### [ABOUT THIS EXERCISE]
Could you copy exactly the lines from the one containing "From Stdlib Require Import ZArith" through the last line of the records below, and nothing else?

:: DATA TO EXAMINE ::

(** * Spinoff grid: feature scoring and confidence-weighted composition

    A shallow embedding of [src/main.py]: the pydantic data contracts, the
    three deterministic scoring rules, the composer and the [asyncio]
    orchestration, followed by the properties established about them.

    Python [float] is IEEE-754 binary64, modelled by Rocq's primitive
    [float] (the same format, round-to-nearest-even); Python [int] is [Z];
    [dict] is stdpp's [gmap]; a raised exception is the [Raise] case of
    [result].

    The builtins the scorers call are embedded in [Module Py] after
    CPython 3.11: [float(x)] and [int(x)] on the four kinds of feature
    values (text is parsed with the full decimal grammar and rounded
    correctly), fixed-point formatting as in [f"{x:.1f}"], truth and
    division of floats, [dict.get]. Text is ASCII text: digits and spaces
    outside ASCII, which CPython also accepts, are not modelled. A pydantic
    model keeps the feature values it is given; [CriterionScore] turns an
    [int] score into a [float].

    [asyncio.gather] is embedded in [Module Asyncio] with the order in
    which the children complete as a parameter. *)

From Stdlib Require Import ZArith NArith String Ascii List Lia.
From Stdlib Require Import Floats.
From Stdlib Require Import Permutation.
From stdpp Require Import gmap strings list pretty.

:::

### [OUTPUT OF THE EXERCISE]
From Stdlib Require Import ZArith NArith String Ascii List Lia.
From Stdlib Require Import Floats.
From Stdlib Require Import Permutation.
From stdpp Require Import gmap strings list pretty.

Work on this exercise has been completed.